**Work request:**
Retype, word for word, every line of the records below starting at the one that contains "destruct (get call (calls p)) as [[id|id|" and ending at the one that contains "split; [|split]."; include both of those lines and nothing more.

Start of Data for processing

(** ** Shutdown *)

Lemma delete_absent {V} (k : nat) (m : list (nat * V)) :
  get k m = None -> delete k m = m.
Proof.
  induction m as [|[k' v] m IH]; cbn; [reflexivity|].
  destruct (decide (k = k')); [discriminate|]. intros H. now rewrite IH.
Qed.

(** The loop of [shutdown] over the snapshot of the keys, run without
    anything else in between. *)
Lemma shutdown_destroys ids : forall p,
  shutdownState p = Destroying ids ->
  exists q,
    run (repeat ShutdownNext (length ids)) p = Some q
    /\ shutdownState q = Destroying []
    /\ connections q = fold_left (fun m k => delete k m) ids (connections p)
    /\ waitingQueue q = waitingQueue p
    /\ calls q = calls p
    /\ cleanupInterval q = cleanupInterval p.
Proof.
  induction ids as [|id ids IH]; intros p Hst.
  - exists p. cbn. repeat split; auto.
  - cbn [length repeat run step]. rewrite Hst.
    destruct (IH (withShutdown (destroyConnection id p) (cleanupInterval p)
                    (Destroying ids)) eq_refl)
      as (q & Hrun & H1 & H2 & H3 & H4 & H5).
    exists q. split; [exact Hrun|]. split; [exact H1|].
    cbn in H2, H3, H4, H5. rewrite H2, H3, H4, H5. cbn [fold_left].
    unfold destroyConnection.
    destruct (get id (connections p)) as [c|] eqn:Hget.
    + destruct (inUse c); cbn; auto.
    + rewrite (delete_absent id (connections p) Hget). auto.
Qed.

Lemma fold_delete_all {V} (m : list (nat * V)) :
  NoDup (keys m) -> fold_left (fun m' k => delete k m') (keys m) m = [].
Proof.
  intros Hnd. rewrite fold_delete_keys by exact Hnd.
  apply ToolCallManagerFacts.filter_none. intros [k v] Hin. cbn.
  apply negb_false_iff, existsb_exists. exists k. split; [|apply Nat.eqb_refl].
  apply in_map_iff. now exists (k, v).
Qed.

Lemma calls_fold_reject queue : forall p call,
  In call queue -> get call (calls p) = Some Waiting ->
  get call (calls (fold_left (fun q waiting =>
                                match get waiting (calls q) with
                                | Some Waiting => withCall q waiting Rejected
                                | _ => q
                                end) queue p))
  = Some Rejected.
Proof.
  induction queue as [|waiting queue IH]; intros p call; [contradiction|].
  intros Hin Hcall. cbn [fold_left].
  destruct (decide (call = waiting)) as [->|Hne].
  - rewrite Hcall.
    assert (Hr : get waiting (calls (withCall p waiting Rejected)) = Some Rejected)
      by (cbn; apply get_set_eq).
    revert Hr. generalize (withCall p waiting Rejected). clear.
    induction queue as [|w queue IH]; intros p Hr; [exact Hr|].
    cbn [fold_left]. apply IH.
    destruct (get w (calls p)) as [[]|] eqn:Hw; try exact Hr.
    cbn. destruct (decide (waiting = w)) as [->|Hne]; [congruence|].
    now rewrite get_set_ne by congruence.
  - destruct Hin as [Heq|Hin]; [congruence|].
    apply IH; [assumption|].
    destruct (get waiting (calls p)) as [[]|]; try exact Hcall.
    cbn. now rewrite get_set_ne by congruence.
Qed.

(** X7. Once [drain] has returned, the rest of [shutdown], run without
    another call in between, destroys every connection of the pool and then
    rejects every caller still queued: the map and the queue end up empty,
    the two gauges sum to zero and as many connections were destroyed as
    were ever created. *)
Theorem shutdown_empties_pool cfg p :
  reachable cfg p ->
  shutdownState p = Drained ->
  exists q,
    run (ShutdownSnapshot
           :: repeat ShutdownNext (S (length (connections p)))) p = Some q
    /\ shutdownState q = Done
    /\ connections q = []
    /\ waitingQueue q = []
    /\ cleanupInterval q = false
    /\ activeConnections (metrics q) + idleConnections (metrics q) = 0
    /\ totalDestroyed (metrics q) = totalCreated (metrics q)
    /\ (forall call, In call (waitingQueue p) ->
          get call (calls p) = Some Waiting ->
          get call (calls q) = Some Rejected).
Proof.
  intros Hreach Hst.
  pose proof (distinct_reachable cfg p Hreach) as Hnd. unfold Distinct in Hnd.
  set (p0 := withShutdown p (cleanupInterval p) (Destroying (keys (connections p)))).
  destruct (shutdown_destroys (keys (connections p)) p0 eq_refl)
    as (q1 & Hrun1 & Hst1 & Hconn1 & Hqueue1 & Hcalls1 & Hint1).
  cbn in Hconn1, Hqueue1, Hcalls1, Hint1.
  rewrite fold_delete_all in Hconn1 by exact Hnd.
  set (q := withShutdown (rejectWaiting q1) (cleanupInterval q1) Done).
  assert (Hrun : run (ShutdownSnapshot
                        :: repeat ShutdownNext (S (length (connections p)))) p
                 = Some q).
  { cbn [run step]. rewrite Hst. fold p0.
    replace (S (length (connections p)))
      with (length (keys (connections p)) + 1)%nat
      by (unfold keys; rewrite length_map; lia).
    rewrite repeat_app.
    assert (Happ : forall ls1 ls2 a b,
               run ls1 a = Some b -> run (ls1 ++ ls2)%list a = run ls2 b).
    { clear. induction ls1 as [|l ls1 IH]; intros ls2 a b; cbn.
      - now intros [= ->].
      - destruct (step l a); [apply IH|discriminate]. }
    rewrite (Happ _ _ _ _ Hrun1). cbn [repeat run step]. now rewrite Hst1. }
  assert (Hreachq : reachable cfg q)
    by (eapply run_reachable; [exact Hreach|exact Hrun]).
  assert (Hconn : connections q = []).
  { unfold q, rejectWaiting. cbn. now rewrite connections_fold_reject. }
  assert (Hinterval : cleanupInterval p = false).
  { clear - Hreach Hst.
    assert (H : shutdownState p = NotStarted \/ cleanupInterval p = false).
    { clear Hst. induction Hreach as [|l p p' _ IH Hstep]; [now left|].
      assert (Hcf : forall ids a,
        shutdownState (fold_left (fun q id => destroyConnection id q) ids a)
        = shutdownState a
        /\ cleanupInterval (fold_left (fun q id => destroyConnection id q) ids a)
           = cleanupInterval a).
      { clear. induction ids as [|id ids IHi]; intros a; [split; reflexivity|].
        cbn [fold_left]. destruct (IHi (destroyConnection id a)) as [-> ->].
        unfold destroyConnection.
        destruct (get id (connections a)) as [c|]; [destruct (inUse c)|];
          split; reflexivity. }
      destruct l as [call t|call t|call|call t|id t|call|t|t|t| |]; cbn in Hstep.
      - destruct (get call (calls p)); [discriminate|].
        injection Hstep as <-. unfold acquireStart, markInUse.
        cbn [getIdleConnection].
        destruct (getIdleConnection _) as [id|];
          [destruct (get id _)|destruct (_ <? _)]; exact IH.
      - destruct (get call (calls p)) as [[]|]; try discriminate.
        injection Hstep as <-. exact IH.
      - destruct (get call (calls p)) as [[]|]; try discriminate.
        injection Hstep as <-. exact IH.
      - unfold acquireResume, markInUse in Hstep.
        destruct (get call (calls p)) as [[id|id| |id| |id| ]|]; try discriminate;
          injection Hstep as <-; try exact IH;
          destruct (get id (connections p)); exact IH.
      - destruct (existsb _ _); [|discriminate]. injection Hstep as <-.
        unfold release. destruct (get id (connections p)); [|exact IH].
        unfold serveWaitingRequest. cbn [waitingQueue withMetrics withConnections].
        destruct (waitingQueue p); [exact IH|].
        destruct (getIdleConnection _); [|exact IH].
        cbn [calls withQueue withMetrics withConnections].
        destruct (get _ (calls p)) as [[]|]; exact IH.
      - destruct (get call (calls p)) as [[]|]; try discriminate.
        injection Hstep as <-. exact IH.
      - destruct (cleanupInterval p) eqn:Hci; [|discriminate].
        injection Hstep as <-. unfold cleanupIdleConnections.
        destruct (Hcf (List.map fst
                         (List.filter (fun e => negb (inUse (snd e))
                            && (maxIdleTime (config p) <? t - lastUsedAt (snd e)))
                            (connections p))) p) as [-> ->].
        rewrite Hci. exact IH.
      - destruct (shutdownState p); try discriminate.
        injection Hstep as <-. now right.
      - destruct (shutdownState p); try discriminate.
        destruct IH as [IH|IH]; [discriminate|].
        destruct (_ && _); injection Hstep as <-; right; exact IH.
      - destruct (shutdownState p); try discriminate.
        destruct IH as [IH|IH]; [discriminate|].
        injection Hstep as <-. right. exact IH.
      - destruct (shutdownState p) as [| | |[|id rest]|]; try discriminate;
          (destruct IH as [IH|IH]; [discriminate|]);
          injection Hstep as <-; right; exact IH. }
    destruct H as [H|H]; [congruence|exact H]. }
  exists q. split; [exact Hrun|]. split; [reflexivity|]. split; [exact Hconn|].
  split; [reflexivity|]. split; [unfold q; cbn; congruence|].
  split; [|split].
  - destruct (gauges_reachable cfg q Hreachq) as [Hg _].
    rewrite Hg. unfold size. now rewrite Hconn.
  - pose proof (inv_reachable cfg q Hreachq) as [Hi _].
    unfold size in Hi. rewrite Hconn in Hi.
    change (Z.of_nat (length (@nil (nat * PooledConnection)))) with 0 in Hi. lia.
  - intros call Hin Hcall. unfold q, rejectWaiting. cbn.
    rewrite Hqueue1. apply calls_fold_reject; [exact Hin|].
    now rewrite Hcalls1.
Qed.

(** One connection in use by call 0, calls 1 and 2 queued, and [shutdown]
    past its [drain] after the thirty seconds. *)
Definition drainedBusy : list Label :=
  (exhausted ++ [ShutdownStart 10; DrainTick 30010])%list.

Lemma drainedBusy_reachable :
  exists p, run drainedBusy (create oneConnection) = Some p
            /\ reachable oneConnection p.
Proof.
  destruct (run drainedBusy (create oneConnection)) as [p|] eqn:Hrun;
    [|vm_compute in Hrun; discriminate].
  exists p. split; [reflexivity|].
  eapply run_reachable; [apply reach_create|exact Hrun].
Defined.
Lemma unsupported_video_codec_witness :
  video_decoder g711_then_h264 = None /\
  snd (_on_video_callback (good_world 5000) (mkFrame (CODEC_OTHER 1027) FRAME_I [] 1 0)
         g711_then_h264) = Raised AttributeError /\
  video_decoder (run_loop [good_world 5000; good_world 5001] g711_then_h264)
    = Some h264.
Proof.
  split; [reflexivity |].
  split; [| reflexivity].
  apply (unsupported_video_codec (good_world 5000)
           (mkFrame (CODEC_OTHER 1027) FRAME_I [] 1 0)
           [mkFrame VIDEO_H264 FRAME_I [] 2 0] g711_then_h264);
    try reflexivity; simpl; discriminate.
Defined.

(** * Further properties of the ring buffer *)

Lemma deque_append_last_n {A : Type} (m : nat) (d : list A) (x : A) :
  length d <= m -> deque_append m d x = last_n m (d ++ [x]).
Proof.
  intros Hd. unfold deque_append, last_n.
  rewrite length_app. simpl.
  destruct (Nat.ltb_spec m (length d + 1)) as [Hfull | Hroom].
  - replace (length d + 1 - m) with 1 by lia.
    destruct d; reflexivity.
  - now replace (length d + 1 - m) with 0 by lia.
Qed.

Lemma last_n_short {A : Type} (n : nat) (l : list A) :
  length l <= n -> last_n n l = l.
Proof.
  intros H. unfold last_n. now replace (length l - n) with 0 by lia.
Qed.

Lemma last_n_length {A : Type} (n : nat) (l : list A) :
  length (last_n n l) = Nat.min n (length l).
Proof. unfold last_n. rewrite length_skipn. lia. Qed.

(** Taking the last [n] may be done early: what was cut off earlier would be
    cut off anyway. *)
Lemma last_n_app_last_n {A : Type} (n : nat) (x l : list A) :
  last_n n (last_n n x ++ l) = last_n n (x ++ l).
Proof.
  destruct (Nat.le_gt_cases (length x) n) as [Hshort | Hlong].
  - now rewrite (last_n_short n x Hshort).
  - unfold last_n at 1 3.
    rewrite !length_app, last_n_length.
    replace (Nat.min n (length x)) with n by lia.
    replace (n + length l - n) with (length l) by lia.
    unfold last_n.
    rewrite !skipn_app, !length_skipn.
    replace (length l - (length x - (length x - n))) with (length l - n) by lia.
    replace (length x + length l - n - length x) with (length l - n) by lia.
    rewrite skipn_skipn.
    replace (length l + (length x - n)) with (length x + length l - n) by lia.
    reflexivity.
Qed.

End of Data for processing

**Output for this exercise:**
        destruct (get call (calls p)) as [[id|id| |id| |id| ]|]; try discriminate;
          injection Hstep as <-; try exact IH;
          destruct (get id (connections p)); exact IH.
      - destruct (existsb _ _); [|discriminate]. injection Hstep as <-.
        unfold release. destruct (get id (connections p)); [|exact IH].
        unfold serveWaitingRequest. cbn [waitingQueue withMetrics withConnections].
        destruct (waitingQueue p); [exact IH|].
        destruct (getIdleConnection _); [|exact IH].
        cbn [calls withQueue withMetrics withConnections].
        destruct (get _ (calls p)) as [[]|]; exact IH.
      - destruct (get call (calls p)) as [[]|]; try discriminate.
        injection Hstep as <-. exact IH.
      - destruct (cleanupInterval p) eqn:Hci; [|discriminate].
        injection Hstep as <-. unfold cleanupIdleConnections.
        destruct (Hcf (List.map fst
                         (List.filter (fun e => negb (inUse (snd e))
                            && (maxIdleTime (config p) <? t - lastUsedAt (snd e)))
                            (connections p))) p) as [-> ->].
        rewrite Hci. exact IH.
      - destruct (shutdownState p); try discriminate.
        injection Hstep as <-. now right.
      - destruct (shutdownState p); try discriminate.
        destruct IH as [IH|IH]; [discriminate|].
        destruct (_ && _); injection Hstep as <-; right; exact IH.
      - destruct (shutdownState p); try discriminate.
        destruct IH as [IH|IH]; [discriminate|].
        injection Hstep as <-. right. exact IH.
      - destruct (shutdownState p) as [| | |[|id rest]|]; try discriminate;
          (destruct IH as [IH|IH]; [discriminate|]);
          injection Hstep as <-; right; exact IH. }
    destruct H as [H|H]; [congruence|exact H]. }
  exists q. split; [exact Hrun|]. split; [reflexivity|]. split; [exact Hconn|].
  split; [reflexivity|]. split; [unfold q; cbn; congruence|].
  split; [|split].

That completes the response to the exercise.